Directions:
All lines from the opening of the entries below through the line containing "with their documented" must be output exactly as they appear, with no other lines.

==== The data

(* ===== verification/CoordinationScripts.v ===== *)
(** * The Lua scripts of the byte provider ([bluetape/cache/redis/_provider.py])

    The three fixed scripts the provider runs on the Redis server, each
    atomically.  The server is a class of string commands with their documented
    laws, stated on what its keys hold; expiry is not a step of a command but of
    the server ([CoordinationProtocol.v]). *)

From stdpp Require Import gmap.
From S2P Require Import Prelude Python RedisScripts RedisProvider.
Open Scope py_scope.
Open Scope Z_scope.

(** ** The server *)

(** The commands the scripts and [SET ... NX PX] use.  [keys] is what the
    server holds; [max_px] the longest time to live it takes. *)
Class StringServer (S : Type) := {
  keys : S -> gmap pystr redis_entry;
  max_px : Z;
  cmd_GET : pystr -> M S (option pybytes);
  cmd_SET_PX : pystr -> pybytes -> Z -> M S unit;
  cmd_SET_NX_PX : pystr -> pybytes -> Z -> M S bool;
  cmd_DEL : pystr -> M S Z;
  cmd_EXISTS : pystr -> M S Z;
  cmd_STRLEN : pystr -> M S Z;
  cmd_GETRANGE : pystr -> Z -> Z -> M S pybytes;
}.

(** A command on strings: the value of a missing key is [None]; a key of
    another kind is the error WRONGTYPE. *)
Definition string_at (e : option redis_entry) : outcome (option pybytes) :=
  match e with
  | None => Returned None
  | Some (StringValue v _) => Returned (Some v)
  | Some (OtherValue _ _) => Raised RedisResponseError
  end.

Definition omap_outcome {A B} (f : A -> B) (r : outcome A) : outcome B :=
  match r with Returned a => Returned (f a) | Raised e => Raised e end.

(** The documented behaviour: GET, STRLEN and GETRANGE read a string, a missing
    key reads as none or as the empty string; EXISTS and DEL count keys; SET
    replaces whatever the key held, and with NX only when there is no key. *)
Class StringServerLaws (S : Type) `{!StringServer S} : Prop := {
  an_hour_fits : 3600000 <= max_px;
  cmd_get_law k s : cmd_GET k s = (string_at (keys s !! k), s);
  cmd_strlen_law k s :
    cmd_STRLEN k s = (omap_outcome (fun v => Z.of_nat (length (default [] v))) (string_at (keys s !! k)), s);
  cmd_getrange_law k n s : 1 <= n ->
    cmd_GETRANGE k 0 (n - 1) s
    = (omap_outcome (fun v => take (Z.to_nat n) (default [] v)) (string_at (keys s !! k)), s);
  cmd_exists_law k s :
    cmd_EXISTS k s = (Returned (if bool_decide (keys s !! k = None) then 0 else 1), s);
  cmd_del_law k s : exists s',
    cmd_DEL k s = (Returned (if bool_decide (keys s !! k = None) then 0 else 1), s') /\ keys s' = delete k (keys s);
  cmd_set_px_law k v n s : 1 <= n <= max_px -> exists s',
    cmd_SET_PX k v n s = (Returned tt, s') /\ keys s' = <[k := StringValue v (Some n)]> (keys s);
  cmd_set_nx_px_law k v n s : 1 <= n <= max_px -> exists s',
    cmd_SET_NX_PX k v n s = (Returned (bool_decide (keys s !! k = None)), s') /\
    keys s' = match keys s !! k with
              | None => <[k := StringValue v (Some n)]> (keys s)
              | Some _ => keys s
              end;
}.

(** ** The scripts *)

Section Scripts.
Context {S : Type} `{!StringServer S}.

(** [redis.call('get', k) == v]: GET of a missing key is [false]. *)
Definition holds_value (k : pystr) (v : pybytes) : M S bool :=
  current <- cmd_GET k ;; ret (bool_decide (current = Some v)).

Definition compare_and_delete (k1 : pystr) (argv1 : pybytes) : M S Z :=
  same <- holds_value k1 argv1 ;;
  if (same : bool) then cmd_DEL k1 else ret 0.

(** [string.sub(s, 1, n)]. *)
Definition lua_prefix (n : Z) (s : pybytes) : pybytes := take (Z.to_nat n) s.

(** The limits are sent as decimals and read back by [tonumber] and by the
    subtraction. *)
Definition snapshot_script (k1 k2 : pystr) (argv1 argv2 : Z) : M S (list pyval) :=
  marker_exists <- cmd_EXISTS k1 ;;
  marker_length <- cmd_STRLEN k1 ;;
  let marker_limit := argv1 in
  let marker_read_limit := if marker_limit <? 7 then 7 else marker_limit in
  marker_probe <- cmd_GETRANGE k1 0 (marker_read_limit - 1) ;;
  let marker_value := lua_prefix marker_limit marker_probe in
  if bool_decide (lua_prefix 7 marker_probe = py "active:") then
    ret [PyInt marker_exists; PyInt marker_length; PyBytes marker_value; PyInt 0; PyInt 0; PyBytes []]
  else
    result_exists <- cmd_EXISTS k2 ;;
    result_length <- cmd_STRLEN k2 ;;
    result_value <- cmd_GETRANGE k2 0 (argv2 - 1) ;;
    ret [PyInt marker_exists; PyInt marker_length; PyBytes marker_value;
         PyInt result_exists; PyInt result_length; PyBytes result_value].

Definition publish_script (k1 k2 : pystr) (argv1 argv2 : pybytes) (argv3 : Z) (argv4 : pybytes) : M S Z :=
  same <- holds_value k1 argv1 ;;
  if (same : bool) then
    cmd_SET_PX k2 argv2 argv3 ;;
    cmd_SET_PX k1 argv4 argv3 ;;
    ret 1
  else ret 0.

(** EVAL of a script with its keys and arguments. *)
Definition eval_script (script : provider_script) (ks : list pystr) (args : list pyval) : M S reply :=
  match script, ks, args with
  | COMPARE_AND_DELETE_SCRIPT, [k1], [PyBytes v] =>
      n <- compare_and_delete k1 v ;; ret (Plain (PyInt n))
  | COORDINATION_SNAPSHOT_SCRIPT, [k1; k2], [PyInt n1; PyInt n2] =>
      r <- snapshot_script k1 k2 n1 n2 ;; ret (ListReply r)
  | PUBLISH_IF_VALUE_SCRIPT, [k1; k2], [PyBytes v; PyBytes result; PyInt ms; PyBytes completion] =>
      n <- publish_script k1 k2 v result ms completion ;; ret (Plain (PyInt n))
  | _, _, _ => raise RedisResponseError
  end.

(** SET with NX and PX, as redis-py reports it. *)
Definition set_nx_reply (k : pystr) (v : pybytes) (ms : Z) : M S reply :=
  set <- cmd_SET_NX_PX k v ms ;; ret (Plain (if (set : bool) then PyBool true else PyNone)).

(** ** What the scripts do *)

Context `{!StringServerLaws S}.
Implicit Types (s : S).

Lemma holds_value_run k v s :
  holds_value k v s
  = (omap_outcome (fun c => bool_decide (c = Some v)) (string_at (keys s !! k)), s).
Proof. unfold holds_value, bind. rewrite cmd_get_law. by destruct (string_at _). Qed.

(** [k] holds the string [v]. *)
Definition is_string (ks : gmap pystr redis_entry) (k : pystr) (v : pybytes) : Prop :=
  exists ttl, ks !! k = Some (StringValue v ttl).

Lemma string_at_is_string (m : gmap pystr redis_entry) k v :
  string_at (m !! k) = Returned (Some v) <-> is_string m k v.
Proof.
  unfold is_string, string_at. split.
  - destruct (m !! k) as [[v' ttl|]|] eqn:E; try done. intros [= ->]. eauto.
  - by intros [ttl ->].
Qed.

(** A script that compares first: it changes the keys only when the key holds
    the expected value, and its reply tells. *)
Lemma compare_and_delete_run k v s : exists r s',
  compare_and_delete k v s = (r, s') /\
  (is_string (keys s) k v /\ r = Returned 1 /\ keys s' = delete k (keys s) \/
   r <> Returned 1 /\ keys s' = keys s).
Proof.
  unfold compare_and_delete, bind. rewrite holds_value_run.
  destruct (string_at (keys s !! k)) as [c|e] eqn:E; cbn; [|by eauto 10].
  case_bool_decide as Hc; [|by eauto 10]. subst c. apply string_at_is_string in E as Hs.
  destruct (cmd_del_law k s) as (s' & -> & Hk). eexists _, s'. split; [done|].
  left. split_and!; [done| |done]. case_bool_decide as Hn; [|done]. by rewrite Hn in E.
Qed.

Lemma publish_run k1 k2 v result ms completion s : 1 <= ms <= max_px -> exists r s',
  publish_script k1 k2 v result ms completion s = (r, s') /\
  (is_string (keys s) k1 v /\ r = Returned 1 /\
   keys s' = <[k1 := StringValue completion (Some ms)]> (<[k2 := StringValue result (Some ms)]> (keys s)) \/
   r <> Returned 1 /\ keys s' = keys s).
Proof.
  intros Hms. unfold publish_script, bind. rewrite holds_value_run.
  destruct (string_at (keys s !! k1)) as [c|e] eqn:E; cbn; [|by eauto 10].
  case_bool_decide as Hc; [|by eauto 10]. subst c. apply string_at_is_string in E as Hs.
  destruct (cmd_set_px_law k2 result ms s Hms) as (s1 & -> & Hk1).
  destruct (cmd_set_px_law k1 completion ms s1 Hms) as (s2 & -> & Hk2).
  eexists _, s2. split; [done|]. left. split_and!; [done|done|by rewrite Hk2, Hk1].
Qed.

(** ** Snapshots *)

(** A value and whether it is longer than the limit, of which only a prefix is
    read. *)
Definition bounded_value (limit : Z) (v : option pybytes) : option pybytes * bool :=
  match v with
  | None => (None, false)
  | Some b => (Some (take (Z.to_nat limit) b), limit <? Z.of_nat (length b))
  end.

(** What a snapshot is meant to tell: the marker, and the result unless a load
    is under way. *)
Definition snapshot_of_values (marker result : option pybytes) (limit1 limit2 : Z)
    : RedisCoordinationSnapshot :=
  let hidden := match marker with Some b => bool_decide (take 7 b = py "active:") | None => false end in
  let '(m, big_m) := bounded_value limit1 marker in
  let '(r, big_r) := bounded_value limit2 (if hidden then None else result) in
  {| cs_marker := m; cs_result := r; cs_marker_oversized := big_m; cs_result_oversized := big_r |}.

Lemma entry_missing (m : gmap pystr redis_entry) k v :
  string_at (m !! k) = Returned v -> bool_decide (m !! k = None) = bool_decide (v = None).
Proof. destruct (m !! k) as [[]|]; cbn; try done; by intros [= <-]. Qed.

(** The three values a script reads of one key. *)
Lemma snapshot_part_bounded v limit op : 1 <= limit ->
  snapshot_part (PyInt (if bool_decide (v = None) then 0 else 1))
    (PyInt (Z.of_nat (length (default [] v)))) (PyBytes (take (Z.to_nat limit) (default [] v))) limit op
  = Returned (bounded_value limit v).
Proof.
  intros Hl. unfold snapshot_part. destruct v as [b|]; cbn; [|by rewrite take_nil].
  rewrite length_take. replace (Z.of_nat (length b) <? 0) with false by (symmetry; apply Z.ltb_ge; lia).
  rewrite (proj2 (Z.eqb_eq _ _)); [done|]. destruct (Z.ltb_spec limit (Z.of_nat (length b))); lia.
Qed.

Lemma lua_prefix_take n m (b : pybytes) :
  n <= m -> lua_prefix n (take (Z.to_nat m) b) = take (Z.to_nat n) b.
Proof. intros H. unfold lua_prefix. rewrite take_take. f_equal. lia. Qed.

(** A marker that hides the result from the script. *)
Definition hides_result (marker : option pybytes) : bool :=
  match marker with Some b => bool_decide (take 7 b = py "active:") | None => false end.

Lemma hides_result_default marker :
  hides_result marker = bool_decide (take 7 (default [] marker) = py "active:").
Proof. by destruct marker. Qed.

(** The script answers what the provider's parser reads as the snapshot, and
    changes nothing; it does not look at the result of a load under way. *)
Lemma snapshot_run k1 k2 n1 n2 s marker result :
  1 <= n1 -> 1 <= n2 ->
  string_at (keys s !! k1) = Returned marker ->
  (hides_result marker = false -> string_at (keys s !! k2) = Returned result) ->
  exists reply, eval_script COORDINATION_SNAPSHOT_SCRIPT [k1; k2] [PyInt n1; PyInt n2] s = (Returned reply, s) /\
  parse_coordination_snapshot reply n1 n2 = Returned (snapshot_of_values marker result n1 n2).
Proof.
  intros H1 H2 Hm Hr. unfold eval_script, snapshot_script, bind.
  rewrite cmd_exists_law, cmd_strlen_law, Hm. cbn [omap_outcome].
  set (limit := if n1 <? 7 then 7 else n1).
  assert (7 <= limit /\ n1 <= limit) as [L1 L2] by (unfold limit; destruct (Z.ltb_spec n1 7); lia).
  rewrite cmd_getrange_law, Hm by lia. cbn [omap_outcome].
  rewrite (lua_prefix_take n1), (lua_prefix_take 7), (entry_missing _ _ _ Hm) by lia.
  unfold snapshot_of_values. fold (hides_result marker). rewrite hides_result_default in *.
  change (Z.to_nat 7) with 7%nat. case_bool_decide as Ha.
  - eexists. split; [done|]. cbn [parse_coordination_snapshot].
    rewrite snapshot_part_bounded by done. by destruct (bounded_value n1 marker).
  - specialize (Hr eq_refl). rewrite cmd_exists_law, cmd_strlen_law, Hr. cbn [omap_outcome].
    rewrite cmd_getrange_law, Hr by lia.
    cbn [omap_outcome]. eexists. split; [done|]. cbn [parse_coordination_snapshot].
    rewrite snapshot_part_bounded, (entry_missing _ _ _ Hr), snapshot_part_bounded by done.
    by destruct (bounded_value n1 marker), (bounded_value n2 result).
Qed.

(** A key of another kind than a string ends the script. *)
Lemma snapshot_run_wrong_kind k1 k2 n1 n2 s e :
  1 <= n1 ->
  string_at (keys s !! k1) = Raised e \/
  (exists marker, string_at (keys s !! k1) = Returned marker /\ hides_result marker = false /\
     string_at (keys s !! k2) = Raised e) ->
  eval_script COORDINATION_SNAPSHOT_SCRIPT [k1; k2] [PyInt n1; PyInt n2] s = (Raised e, s).
Proof.
  intros H1 H. unfold eval_script, snapshot_script, bind. rewrite cmd_exists_law, cmd_strlen_law.
  destruct H as [->|(marker & Hm & Hh & Hr)]; [done|]. rewrite Hm. cbn [omap_outcome].
  set (limit := if n1 <? 7 then 7 else n1).
  assert (7 <= limit /\ n1 <= limit) as [L1 L2] by (unfold limit; destruct (Z.ltb_spec n1 7); lia).
  rewrite cmd_getrange_law, Hm by lia. cbn [omap_outcome].
  rewrite (lua_prefix_take 7) by lia. rewrite hides_result_default in Hh.
  change (Z.to_nat 7) with 7%nat. case_bool_decide as Ha; [done|].
  by rewrite cmd_exists_law, cmd_strlen_law, Hr.
Qed.
End Scripts.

========

Answer to the problem:
(* ===== verification/CoordinationScripts.v ===== *)
(** * The Lua scripts of the byte provider ([bluetape/cache/redis/_provider.py])

    The three fixed scripts the provider runs on the Redis server, each
    atomically.  The server is a class of string commands with their documented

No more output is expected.